Code of conduct selected at random.I'm sure other authorities will have similar. See the NEVER DO section. I don't think if he can do that to you he'd think twice about making the suggestion to a drunk teenager who didn't have the full fare.

shimmeringinthesun · 05/12/2013 19:41

op I'm so glad you're ok, but will repeat what many others are saying on here, and ask you to please report this.

When I was 19 I was out one Christmas night, had a few drinks - not much - and came home by taxi. It was a regular driver, who I'd always booked as he seemed safe was as old as my dad .
For some reason though that night, he asked me to sit in the front with him as the back seat had stuff on it, so thinking no more of it I did.
Pulling up outside my parents house where the lights were all off, I was getting my money to pay him when he grabbed me and started kissing and groping me. Luckily for me I was pretty fit and managed to get free of him and out of the car, and just shot into the house.

Like you, all kinds of self - blaming thoughts went through my head....I'd been drinking, I was wearing a shortish skirt, I must have done/said something to lead him on!!!
This was the 70's and I was too terrified to do/say anything to anyone, because I knew the first thing that anyone would say to me would be 'what did you do to provoke him?' So I never reported him, but Oh how I wish I had! How I wish I'd had the back up of the fabulous people here on mumsnet, and to have lived in more enlightened times, as we do now.

Luckily, attitudes have changed. You will be believed. You have a right to be safe. So take that support and use it.

rpitchfo · 05/12/2013 19:57

This might not be the first time he has done this! The police might need all the evidence they can get.

swampytiggaa · 05/12/2013 20:59

My eldest child is at uni. She has had a number of mental health issues mostly sorted now.

Saw her at half term. She was very upset as she had been to a party lost her phone had a bit too much to drink. Taxi driver who took her back to halls was trying to come on to her.

She reported it to the company and after a bit of encouragement reported it to the police mainly to protect other vulnerable young women.

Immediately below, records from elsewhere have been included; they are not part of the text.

Lemma contains_unfold (sub s : string) :
  contains sub s =
  String.prefix sub s ||
  match s with
  | EmptyString => false
  | String _ rest => contains sub rest
  end.
Proof. destruct s; reflexivity. Qed.

(** Nothing before the first occurrence holds an occurrence. *)
Lemma str_find_Some (sub s : string) (i : nat) :
  sub <> "" -> str_find sub s = Some i ->
  contains sub (string_take i s) = false.
Proof.
  intros Hsub. revert i. induction s as [| c s IH]; intros i.
  - rewrite str_find_unfold.
    destruct (String.prefix sub "") eqn:Hp.
    + destruct sub; [congruence | discriminate].
    + discriminate.
  - rewrite str_find_unfold.
    destruct (String.prefix sub (String c s)) eqn:Hp.
    + intros [= <-]. cbn [string_take]. rewrite contains_unfold.
      destruct sub; [congruence | reflexivity].
    + destruct (str_find sub s) as [j |] eqn:Hf; [| discriminate].
      cbn [option_map]. intros [= <-]. cbn [string_take].
      rewrite contains_unfold, (IH j eq_refl), orb_false_r.
      destruct (String.prefix sub (String c (string_take j s))) eqn:Hq;
        [| reflexivity].
      apply (prefix_extend _ _ (string_drop j s)) in Hq.
      change (String c (string_take j s) +:+ string_drop j s)
        with (String c (string_take j s +:+ string_drop j s)) in Hq.
      rewrite string_take_drop in Hq. congruence.
Qed.

Lemma str_find_None (sub s : string) :
  str_find sub s = None -> contains sub s = false.
Proof.
  induction s as [| c s IH]; rewrite str_find_unfold, contains_unfold.
  - destruct (String.prefix sub ""); [discriminate | reflexivity].
  - destruct (String.prefix sub (String c s)); [discriminate |].
    destruct (str_find sub s); [discriminate |]. intros _. now rewrite IH.
Qed.

Lemma string_take_prefix (n : nat) (s : string) :
  exists rest, s = string_take n s +:+ rest.
Proof. exists (string_drop n s). symmetry. apply string_take_drop. Qed.

(** X27. Asked for the short version, the command line prints a beginning
    of the first line of the version file: the text has no line feed, does
    not contain the marker [(cli)], and the text of the file starts with
    it. *)
Theorem short_version_stops_before_marker (content : string)
    (verbose : option string) :
  is_verbose verbose = false ->
  no_lf (version (Some content) verbose) = true /\
  contains "(cli)" (version (Some content) verbose) = false /\
  exists rest, universal_newlines content = version (Some content) verbose +:+ rest.
Proof.
  intros Hv. unfold version. rewrite Hv.
  set (full := universal_newlines content).
  destruct (first_line_prefix full) as [rest Hrest].
  assert (Hne : "(cli)" <> "") by discriminate.
  destruct (str_find "(cli)" (first_line full)) as [i |] eqn:Hf.
  - split; [apply string_take_no_lf, first_line_no_lf |].
    split; [apply (str_find_Some _ _ _ Hne Hf) |].
    destruct (string_take_prefix i (first_line full)) as [rest' Hr'].
    exists (rest' +:+ rest). rewrite <- append_assoc_str, <- Hr'. exact Hrest.
  - split; [apply first_line_no_lf |].
    split; [now apply str_find_None |].
    now exists rest.
Qed.

Lemma short_version_stops_before_marker_witness :
  is_verbose None = false /\
  version (Some ("noiseless 1.2 (cli) build 7" +:+ NL +:+ "more")) None
  = "noiseless 1.2 " /\
  contains "(cli)"
    (version (Some ("noiseless 1.2 (cli) build 7" +:+ NL +:+ "more")) None) = false.
Proof.
  split; [reflexivity |]. split; [reflexivity |].
  apply (short_version_stops_before_marker
           ("noiseless 1.2 (cli) build 7" +:+ NL +:+ "more") None).
  reflexivity.
Defined.
(** X21.  A descriptor printed with plain decimal fields decodes to
    those fields: bits, length, shift (and repeat, when the clause is
    there) are the numbers written, repeat is 1 without the clause, and
    the flags follow the two characters, for any endianness and sign
    characters other than 'X' and any fields below 2^32. *)
Theorem format_printed_fields_decode (chn : iio_channel) (e s : ascii)
    (B L R H : string) :
  e <> "X"%char -> s <> "X"%char ->
  digits_below (2 ^ 32) B -> digits_below (2 ^ 32) L ->
  digits_below (2 ^ 32) R -> digits_below (2 ^ 32) H ->
  setup_scan_element chn
    (scan_element_node [format_attr (plain_descriptor e s B L H)])
  = (0, set_chn_format
          (decoded_format e s (decimal_value B) (decimal_value L) 1
             (decimal_value H) (chn_format chn)) chn)
  /\ setup_scan_element chn
       (scan_element_node [format_attr (repeat_descriptor e s B L R H)])
     = (0, set_chn_format
             (decoded_format e s (decimal_value B) (decimal_value L)
                (decimal_value R) (decimal_value H) (chn_format chn)) chn).
Proof.
  intros He Hs HB HL HR HH.
  pose proof (printed_field B HB) as HfB.
  pose proof (printed_field L HL) as HfL.
  pose proof (printed_field R HR) as HfR.
  pose proof (printed_field H HH) as HfH.
  assert (HeX : Ascii.eqb e "X" = false) by (apply Ascii.eqb_neq; assumption).
  assert (HsX : Ascii.eqb s "X" = false) by (apply Ascii.eqb_neq; assumption).
  destruct HB as (_ & HB & _), HL as (_ & HL & _), HR as (_ & HR & _),
    HH as (_ & HH & _).
  apply digits_have_no_X in HB, HL, HR, HH.
  split.
  - assert (HnoX : strchr (plain_descriptor e s B L H) "X" = false).
    { unfold plain_descriptor. simpl. rewrite HeX. simpl. rewrite HsX.
      rewrite !strchr_append, HB, HL, HH. reflexivity. }
    assert (Hshape : plain_shape (plain_descriptor e s B L H) e s
                       (decimal_value B) (decimal_value L) (decimal_value H)).
    { exists B, L, H, "". rewrite append_nil_r. auto 6. }
    apply plain_shape_scans, sscanf_scans in Hshape.
    remember (plain_descriptor e s B L H) as content.
    unfold setup_scan_element, scan_element_node. simpl.
    unfold setup_scan_element_attr. simpl. unfold iio_sscanf.
    rewrite HnoX, Hshape. reflexivity.
  - assert (HhasX : strchr (repeat_descriptor e s B L R H) "X" = true).
    { unfold repeat_descriptor. simpl. rewrite HeX. simpl. rewrite HsX.
      rewrite !strchr_append, HB, HL. reflexivity. }
    assert (Hshape : repeat_shape (repeat_descriptor e s B L R H) e s
                       (decimal_value B) (decimal_value L) (decimal_value R)
                       (decimal_value H)).
    { exists B, L, R, H, "". rewrite append_nil_r. auto 7. }
    apply repeat_shape_scans, sscanf_scans in Hshape.
    remember (repeat_descriptor e s B L R H) as content.
    unfold setup_scan_element, scan_element_node. simpl.
    unfold setup_scan_element_attr. simpl. unfold iio_sscanf.
    rewrite HhasX, Hshape. reflexivity.
Qed.
(** * k-armed Gaussian bandits: epsilon-greedy, UCB and softmax policies

    Shallow embedding of [jigglypuffRL/classicalRL/karmedBandit.py].

    Conventions of the embedding.
    - numpy [float64] values (rewards, estimates, regret) are idealised as
      rationals [Q]: rounding is not represented, and [nan] and [inf] are
      represented in [SoftmaxActionSelection.softmax] (type [npfloat]), where
      they decide whether [np.random.choice] raises, and nowhere else.  The
      visitation counts, a float array in the source that only ever holds whole
      numbers, are integers [Z] and enter the arithmetic through [inject_Z].
    - [np.random] is a deterministic stream: the [k]-th draw is a function of
      [k] (a fixed seed); the state records how many draws were consumed.
      [np.exp], [np.sqrt] and [np.log] are taken from the same interface;
      [np.exp] answers [None] where its result overflows to [inf].
    - [np.random.choice] raises [ValueError] when the probabilities hold a
      [nan] or an infinity, a negative entry, or do not sum to 1.
    - Python exceptions are the [Raise] results of an error monad; indexing a
      numpy array out of range raises [IndexError], [np.argmax] or [max] of an
      empty sequence and a negative array dimension raise [ValueError]. *)

From Stdlib Require Import ZArith QArith Lia.
From stdpp Require Import base list sorting.

Local Open Scope nat_scope.

(** ** Exceptions *)

Inductive exn : Type := ValueError | IndexError.

Inductive result (A : Type) : Type :=
| Ok (a : A)
| Raise (e : exn).
Arguments Ok {A} a.
Arguments Raise {A} e.

#[global] Instance result_ret : MRet result := fun A a => Ok a.
#[global] Instance result_bind : MBind result := fun A B f m =>
  match m with Ok a => f a | Raise e => Raise e end.

(** ** The numpy interface *)

Record Numpy : Type := {
  normal : nat -> Q -> Q;        (* k-th draw of np.random.normal(loc) *)
  random : nat -> Q;             (* k-th draw of np.random.random() *)
  randint : nat -> nat -> nat;   (* k-th draw of np.random.randint(0, high) *)
  choice : nat -> list Q -> nat; (* k-th draw of np.random.choice(range(len p), p=p) *)
  exp : Q -> option Q;           (* np.exp; None: the result overflows to inf *)
  sqrt : Q -> Q;
  log : nat -> Q
}.

(** What numpy guarantees of its draws. *)
Record NumpyOk (np : Numpy) : Prop := {
  random_range : forall k, (0 <= random np k)%Q /\ (random np k < 1)%Q;
  randint_range : forall k high, 0 < high -> randint np k high < high;
  choice_range : forall k p, 0 < length p -> choice np k p < length p
}.

(** ** Helpers on arrays *)

Definition Qltb (x y : Q) : bool := negb (Qle_bool y x).

Definition sumQ (xs : list Q) : Q := foldr Qplus 0%Q xs.
Definition sumZ (xs : list Z) : Z := foldr Z.add 0%Z xs.

(** A float that may be infinite or not a number. *)
Inductive npfloat : Type :=
  | Fin (q : Q)
  | PInf
  | NInf
  | NaN.

(** IEEE addition and division on [npfloat]. *)
Definition fadd (a b : npfloat) : npfloat :=
  match a, b with
  | NaN, _ | _, NaN => NaN
  | Fin x, Fin y => Fin (x + y)
  | PInf, NInf | NInf, PInf => NaN
  | PInf, _ | _, PInf => PInf
  | NInf, _ | _, NInf => NInf
  end.

Definition fdiv (a b : npfloat) : npfloat :=
  match a, b with
  | NaN, _ | _, NaN => NaN
  | Fin x, Fin y =>
      if Qeq_bool y 0 then
        if Qeq_bool x 0 then NaN
        else if Qle_bool 0 x then PInf else NInf
      else Fin (x / y)
  | Fin _, _ => Fin 0
  | PInf, Fin y => if Qle_bool 0 y then PInf else NInf
  | NInf, Fin y => if Qle_bool 0 y then NInf else PInf
  | _, _ => NaN
  end.

(** [np.sum] of a float array. *)
Definition fsum (xs : list npfloat) : npfloat := foldr fadd (Fin 0) xs.

(** The rationals of an array of finite floats; [None] when an entry is
    infinite or not a number. *)
Fixpoint finite (xs : list npfloat) : option (list Q) :=
  match xs with
  | [] => Some []
  | Fin q :: xs =>
      match finite xs with
      | Some qs => Some (q :: qs)
      | None => None
      end
  | _ :: _ => None
  end.

(** [np.mean] of a Python list of floats. *)
Definition mean (xs : list Q) : Q :=
  (sumQ xs / inject_Z (Z.of_nat (length xs)))%Q.

Definition range (n : nat) : list nat := seq 0 n.

(** [m[i]] for a row of a two-dimensional array. *)
Definition getrow {A} (m : list (list A)) (i : nat) : result (list A) :=
  match m !! i with
  | Some row => Ok row
  | None => Raise IndexError
  end.

(** [xs[j]]. *)
Definition getidx {A} (xs : list A) (j : nat) : result A :=
  match xs !! j with
  | Some x => Ok x
  | None => Raise IndexError
  end.

(** [m[i, j]]. *)
Definition getitem {A} (m : list (list A)) (i j : nat) : result A :=
  row ← getrow m i; getidx row j.

(** [m[i, j] = x]. *)
Definition setitem {A} (m : list (list A)) (i j : nat) (x : A)
  : result (list (list A)) :=
  row ← getrow m i;
  if decide (j < length row) then Ok (<[i := <[j := x]> row]> m)
  else Raise IndexError.

(** First index holding the maximum, scanning from the left: a later entry
    replaces the running best only when strictly greater. *)
Fixpoint argmax_from (best : Q) (besti i : nat) (xs : list Q) : nat :=
  match xs with
  | [] => besti
  | x :: xs' =>
      if Qltb best x then argmax_from x i (S i) xs'
      else argmax_from best besti (S i) xs'
  end.

(** [np.argmax]. *)
Definition argmax (xs : list Q) : result nat :=
  match xs with
  | [] => Raise ValueError
  | x :: xs' => Ok (argmax_from x 0 1 xs')
  end.

Fixpoint max_from (best : Q) (xs : list Q) : Q :=
  match xs with
  | [] => best
  | x :: xs' => if Qltb best x then max_from x xs' else max_from best xs'
  end.

(** Python's builtin [max]. *)
Definition pymax (xs : list Q) : result Q :=
  match xs with
  | [] => Raise ValueError
  | x :: xs' => Ok (max_from x xs')
  end.

(** [for x in xs: body], threading the mutated state. *)
Fixpoint for_each {A S} (xs : list A) (body : A -> S -> result S) (s : S)
  : result S :=
  match xs with
  | [] => Ok s
  | x :: xs' => s' ← body x s; for_each xs' body s'
  end.

(** ** class GaussianBandits

    The class hierarchy is flattened: one record holds the attributes of
    [Bandit] and [GaussianBandits] and the single attribute each subclass
    adds.  Two history fields record what the run did; no method reads
    them. *)

Record GaussianBandits : Type := {
  _nbandits : nat;
  _narms : nat;
  _rewards : list (list Q);
  _Q : list (list Q);
  _counts : list (list Z);
  _regret : Q;
  _regrets : list Q;
  _avg_reward : list Q;
  (* attribute of the subclass EpsGreedy *)
  _eps : Q;
  (* attribute of the subclass SoftmaxActionSelection *)
  _temp : Q;
  (* position in the np.random stream: draws consumed so far *)
  draws : nat;
  (* ghost history: (bandit, arm, reward) of every get_reward, oldest first *)
  sampled : list (nat * nat * Q);
  (* ghost history: the arguments t and counts[bandit] of every
     evaluation of UCB.get_action, oldest first *)
  ucb_calls : list (nat * list Z)
}.

Definition set_Q (v : list (list Q)) (s : GaussianBandits) : GaussianBandits :=
  {| _nbandits := _nbandits s; _narms := _narms s; _rewards := _rewards s;
     _Q := v; _counts := _counts s; _regret := _regret s;
     _regrets := _regrets s; _avg_reward := _avg_reward s; _eps := _eps s;
     _temp := _temp s; draws := draws s; sampled := sampled s;
     ucb_calls := ucb_calls s |}.

Definition set_counts (v : list (list Z)) (s : GaussianBandits) : GaussianBandits :=
  {| _nbandits := _nbandits s; _narms := _narms s; _rewards := _rewards s;
     _Q := _Q s; _counts := v; _regret := _regret s; _regrets := _regrets s;
     _avg_reward := _avg_reward s; _eps := _eps s; _temp := _temp s;
     draws := draws s; sampled := sampled s; ucb_calls := ucb_calls s |}.

Definition set_regret (r : Q) (rs : list Q) (s : GaussianBandits) : GaussianBandits :=
  {| _nbandits := _nbandits s; _narms := _narms s; _rewards := _rewards s;
     _Q := _Q s; _counts := _counts s; _regret := r; _regrets := rs;
     _avg_reward := _avg_reward s; _eps := _eps s; _temp := _temp s;
     draws := draws s; sampled := sampled s; ucb_calls := ucb_calls s |}.

Definition set_avg_reward (v : list Q) (s : GaussianBandits) : GaussianBandits :=
  {| _nbandits := _nbandits s; _narms := _narms s; _rewards := _rewards s;
     _Q := _Q s; _counts := _counts s; _regret := _regret s;
     _regrets := _regrets s; _avg_reward := v; _eps := _eps s;
     _temp := _temp s; draws := draws s; sampled := sampled s;
     ucb_calls := ucb_calls s |}.

Definition set_eps (v : Q) (s : GaussianBandits) : GaussianBandits :=
  {| _nbandits := _nbandits s; _narms := _narms s; _rewards := _rewards s;
     _Q := _Q s; _counts := _counts s; _regret := _regret s;
     _regrets := _regrets s; _avg_reward := _avg_reward s; _eps := v;
     _temp := _temp s; draws := draws s; sampled := sampled s;
     ucb_calls := ucb_calls s |}.

Definition set_temp (v : Q) (s : GaussianBandits) : GaussianBandits :=
  {| _nbandits := _nbandits s; _narms := _narms s; _rewards := _rewards s;
     _Q := _Q s; _counts := _counts s; _regret := _regret s;
     _regrets := _regrets s; _avg_reward := _avg_reward s; _eps := _eps s;
     _temp := v; draws := draws s; sampled := sampled s;
     ucb_calls := ucb_calls s |}.

Definition set_draws (k : nat) (s : GaussianBandits) : GaussianBandits :=
  {| _nbandits := _nbandits s; _narms := _narms s; _rewards := _rewards s;
     _Q := _Q s; _counts := _counts s; _regret := _regret s;
     _regrets := _regrets s; _avg_reward := _avg_reward s; _eps := _eps s;
     _temp := _temp s; draws := k; sampled := sampled s;
     ucb_calls := ucb_calls s |}.

Definition set_sampled (v : list (nat * nat * Q)) (s : GaussianBandits) : GaussianBandits :=
  {| _nbandits := _nbandits s; _narms := _narms s; _rewards := _rewards s;
     _Q := _Q s; _counts := _counts s; _regret := _regret s;
     _regrets := _regrets s; _avg_reward := _avg_reward s; _eps := _eps s;
     _temp := _temp s; draws := draws s; sampled := v;
     ucb_calls := ucb_calls s |}.

Definition set_ucb_calls (v : list (nat * list Z)) (s : GaussianBandits) : GaussianBandits :=
  {| _nbandits := _nbandits s; _narms := _narms s; _rewards := _rewards s;
     _Q := _Q s; _counts := _counts s; _regret := _regret s;
     _regrets := _regrets s; _avg_reward := _avg_reward s; _eps := _eps s;
     _temp := _temp s; draws := draws s; sampled := sampled s;
     ucb_calls := v |}.

(** One tick of the random stream. *)
Definition tick (s : GaussianBandits) : GaussianBandits :=
  set_draws (S (draws s)) s.

Section Bandits.

Variable np : Numpy.

(** [np.random.normal(size=(bandits, arms))], drawn row by row from draw [k]. *)
Definition normal_matrix (k bandits arms : nat) : list (list Q) :=
  map (fun b => map (fun a => normal np (k + b * arms + a) 0%Q) (range arms))
      (range bandits).

(** [GaussianBandits.__init__], run with [k] draws already consumed.  numpy
    refuses a negative dimension. *)
Definition __init__ (k : nat) (bandits arms : Z) : result GaussianBandits :=
  if ((bandits <? 0) || (arms <? 0))%Z then Raise ValueError
  else
    let nb := Z.to_nat bandits in
    let na := Z.to_nat arms in
    Ok {| _nbandits := nb; _narms := na;
          _rewards := normal_matrix k nb na;
          _Q := replicate nb (replicate na 0%Q);
          _counts := replicate nb (replicate na 0%Z);
          _regret := 0%Q;
          _regrets := [0%Q];
          _avg_reward := [];
          _eps := 0%Q; _temp := 0%Q;
          draws := k + nb * na;
          sampled := [];
          ucb_calls := [] |}.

Good luck with whatever you chose to do x

OhHellNo · 05/12/2013 21:13

Thanks everyone.

I spoke to 101. They advised that there wouldn't be charges or anything legal against him. It is my decision to report to the Local Licensing authority. The officer said that he would recommend it but because I was a friend and the cab was not being used in a professional manner they might not act on it. He said it would be useful for them in case it is a particular concern regarding him though. He did seem keen on me doing this.

He has taken my name and number to pass to my community support officer. I didn't give them his name at this stage but he said that the officer would probably be more then happy to "have a word about treating women with respect" if I wanted them too.

I don't know if I will mention it to my boss. If the community officer does go to see him I will ask them to tell him to stay away or visit on my day off. Maybe they will explain that if he doesn't I'll be forced to explain to my boss why I will not serve him.

OP posts:
Tuhlulah · 05/12/2013 21:17

But what crime has he committed?

Tuhlulah · 05/12/2013 21:21

Sorry, OhHellNo, I didn't see your last post. I just couldn't see what crime he had committed. He may have caused offence (and you are right to be offended) but it's not a crime, I don't think?

I also wouldn't have reported it to my boss, on the basis that I suspect the boss will side with friend, and it will make work uncomfortable/unpleasant. Just a personal opinion.